The approach taken by the court was formulated in the case of FirstRand Bank Ltd v KJ Foods CC (the FirstRand Bank case).[3] The court needs to determine whether it is reasonable and just to set aside the relevant vote against the business rescue plan by taking into account the factors set out above in terms of section 153(7) of the Companies Act and all circumstances relevant to the case, including the purpose of business rescue. The interpretation of the term ‘inappropriate’ needs to take place within the wider context of the objects of business rescue, including the provision of the efficient rescue and recovery of financially distressed companies, in a way which balances the rights and interests of all the relevant stakeholders, including all creditors and employees. In determining whether a vote against the adoption of a business rescue plan is inappropriate or not, a court needs to consider all the facts and circumstances and make a value judgment.  

Inappropriateness in the circumstances 

In the Ferrostaal case, the appeal was instituted by Ferrostaal GmbH and Atlantis Marine Projects Proprietary Limited, the shareholders of the company in business rescue, Ferromarine Africa (Pty) Ltd (FMA). 

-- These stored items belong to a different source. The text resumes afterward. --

(** The literal of lines 61-69 and the record of the specification differ
    only at fields that the payload carries, where the spread decides. *)
Lemma alert_record_overlaid now (m : gmap string value) :
  ∃ record,
    alertData now (VObj m) = inr (VObj record) ∧
    overlaid record (default_record now m) m.
Proof.
  eexists. split; [apply alertData_object|].
  intros k. rewrite lookup_union. unfold default_record.
  destruct (m !! k) as [v|] eqn:Hk.
  { match goal with |- Some v ∪ ?d = _ => by destruct d end. }
  rewrite (left_id_L None (∪)).
  destruct (decide (k = "timestamp")) as [->|]; [rewrite Hk; by simplify_map_eq|].
  destruct (decide (k = "severity")) as [->|]; [rewrite Hk; by simplify_map_eq|].
  destruct (decide (k = "message")) as [->|]; [rewrite Hk; by simplify_map_eq|].
  destruct (decide (k = "threshold")) as [->|]; [by simplify_map_eq|].
  destruct (decide (k = "current_count")) as [->|]; [by simplify_map_eq|].
  destruct (decide (k = "type")) as [->|]; by simplify_map_eq.
Qed.

Lemma overlaid_payload_wins (record defaults payload : gmap string value) k v :
  overlaid record defaults payload → payload !! k = Some v → record !! k = Some v.
Proof. intros Ho Hk. by rewrite (Ho k), Hk. Qed.

Lemma overlaid_default_fills (record defaults payload : gmap string value) k :
  overlaid record defaults payload → payload !! k = None → record !! k = defaults !! k.
Proof. intros Ho Hk. by rewrite (Ho k), Hk. Qed.

(** C1, confirmed.  For an alert message whose payload decodes to an
    object, the record emitted (the same in both emissions) is the record
    of defaults overlaid field for field by the payload: every field the
    payload carries has the payload's value, 'type' included, and every
    other field has its default.  For the payload
    {severity: "critical", type: "custom"} the severity emitted is
    "critical" and the type "custom". *)
Theorem alert_is_defaults_overlaid_by_payload s now msg (m : gmap string value) :
  JSON_parse msg = inr (VObj m) →
  ∃ record,
    step s (RedisMessage now "inventory-alerts" msg) =
      inr (Server (sids s) (trace s ++
        [ConsoleLog [LStr "Received message from inventory-alerts:"; LVal (VObj m)];
         Emit Broadcast "inventory-alert" (VObj record) (dom (sids s));
         Emit (ToRoom "inventory-alerts") "inventory-alert" (VObj record)
           (members "inventory-alerts" (sids s))])) ∧
    overlaid record (default_record now m) m ∧
    (∀ k v, m !! k = Some v → record !! k = Some v) ∧
    (∀ k, m !! k = None → record !! k = default_record now m !! k) ∧
    (m = {[ "severity" := VStr "critical"; "type" := VStr "custom" ]} →
     record !! "severity" = Some (VStr "critical") ∧
     record !! "type" = Some (VStr "custom")).
Proof.
  intros Hp. destruct (alert_record_overlaid now m) as (record & Ha & Ho).
  exists record. split.
  { apply step_adds. by apply on_message_alert. }
  split; [exact Ho|]. split; [intros k v; exact (overlaid_payload_wins _ _ _ k v Ho)|].
  split; [intros k; exact (overlaid_default_fills _ _ _ k Ho)|].
  intros ->. split; (eapply overlaid_payload_wins; [exact Ho|reflexivity]).
Qed.

(** C2, confirmed.  An alert payload with current_count 150 and threshold
    100 and without message, severity, timestamp and type is emitted with
    the default message, severity and type, the two counters as given,
    and the enrichment time as timestamp. *)
Theorem alert_with_counts_only_gets_defaults s now msg (m : gmap string value) :
  JSON_parse msg = inr (VObj m) →
  m !! "current_count" = Some (VNum 150) →
  m !! "threshold" = Some (VNum 100) →
  m !! "message" = None → m !! "severity" = None →
  m !! "timestamp" = None → m !! "type" = None →
  ∃ record,
    step s (RedisMessage now "inventory-alerts" msg) =
      inr (Server (sids s) (trace s ++
        [ConsoleLog [LStr "Received message from inventory-alerts:"; LVal (VObj m)];
         Emit Broadcast "inventory-alert" (VObj record) (dom (sids s));
         Emit (ToRoom "inventory-alerts") "inventory-alert" (VObj record)
           (members "inventory-alerts" (sids s))])) ∧
    record !! "message" = Some (VStr "Item count exceeded the limit.") ∧
    record !! "severity" = Some (VStr "warning") ∧
    record !! "type" = Some (VStr "count_exceeded") ∧
    record !! "current_count" = Some (VNum 150) ∧
    record !! "threshold" = Some (VNum 100) ∧
    record !! "timestamp" = Some (VStr now).
Proof.
  intros Hp Hc Ht Hm Hs Hts Hty.
  destruct (alert_record_overlaid now m) as (record & Ha & Ho).
  exists record. split.
  { apply step_adds. by apply on_message_alert. }
  rewrite (overlaid_default_fills _ _ _ _ Ho Hm), (overlaid_default_fills _ _ _ _ Ho Hs),
    (overlaid_default_fills _ _ _ _ Ho Hts), (overlaid_default_fills _ _ _ _ Ho Hty),
    (overlaid_payload_wins _ _ _ _ _ Ho Hc), (overlaid_payload_wins _ _ _ _ _ Ho Ht).
  repeat split; reflexivity.
Qed.

(** C5, confirmed.  A decoded message on a channel other than 'inventory'
    and 'inventory-alerts' produces no emission and no packet to any
    socket; the line that reports the receipt is all the handler adds. *)
Theorem unknown_channel_emits_nothing s now channel msg data :
  JSON_parse msg = inr data →
  channel ≠ "inventory" → channel ≠ "inventory-alerts" →
  ∃ new,
    step s (RedisMessage now channel msg) = inr (Server (sids s) (trace s ++ new)) ∧
    new = [ConsoleLog [LStr ("Received message from " +:+ channel +:+ ":"); LVal data]] ∧
    emissions new = [] ∧
    ∀ id, received id new = [].
Proof.
  intros Hp H1 H2. eexists. split.
  { apply step_adds. by apply on_message_other. }
  done.
Qed.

FMA did not have any employees, business, or assets, aside from its lease agreement with Transnet SOC Ltd t/a Transnet National Ports Authority (Transnet), which it sublet. Transnet voted against the business rescue plan as it was commercially unviable and failed to adequately protect the interests of Transnet, the major creditor of FMA. Transnet also reasoned that the implementation of the business rescue plan could not achieve the legislated objective of facilitating the efficient rescue and recovery of financially distressed companies in a way that balances the rights and interests of all stakeholders. Also, it reasoned that the liquidation of FMA would be advantageous to Transnet. The court did not set aside Transnet’s votes rejecting the business rescue plan. The court found that the arrangement set out in the business rescue plan encroached on the ability of Transnet to exercise its contractual rights with FMA in future and was heavily skewed against Transnet. There were no other affected persons whose interests needed to be protected. Accordingly, Transnet’s opposition to the business rescue plan could not be considered as unreasonable and its vote against the adoption of the business rescue plan was not inappropriate. 

In contrast, in the FirstRand Bank case, the company in business rescue, KJ Foods CC (KJF), had over 200 employees, who would be able to continue working for KJF if the business rescue plan was adopted. If KJF was liquidated, they would lose their employment. If the proposed business rescue plan was approved, FirstRand Bank’s claim would be settled in full by way of payments made over a period of time. Other creditors of KJF would also benefit if the business rescue plan was approved. Another aspect that the court considered was that, if the business rescue plan was approved, concurrent creditors of KJF would receive 100 cents in the rand instead of the 51 cents in the rand they would receive upon liquidation of KJF. Taking into consideration all the facts and circumstances, the court held that FirstRand Bank’s vote to reject the business rescue plan was due to self-interest and was inappropriate. 

Practical effect 

Creditors have to take into account the impact on others when determining whether to vote against the adoption of a business rescue plan, not only how the decision will affect them or their companies directly. It is vital to look at the bigger picture before casting a vote, or risk it being deemed inappropriate, if self-interest is the motivation and other stakeholders involved are not being considered.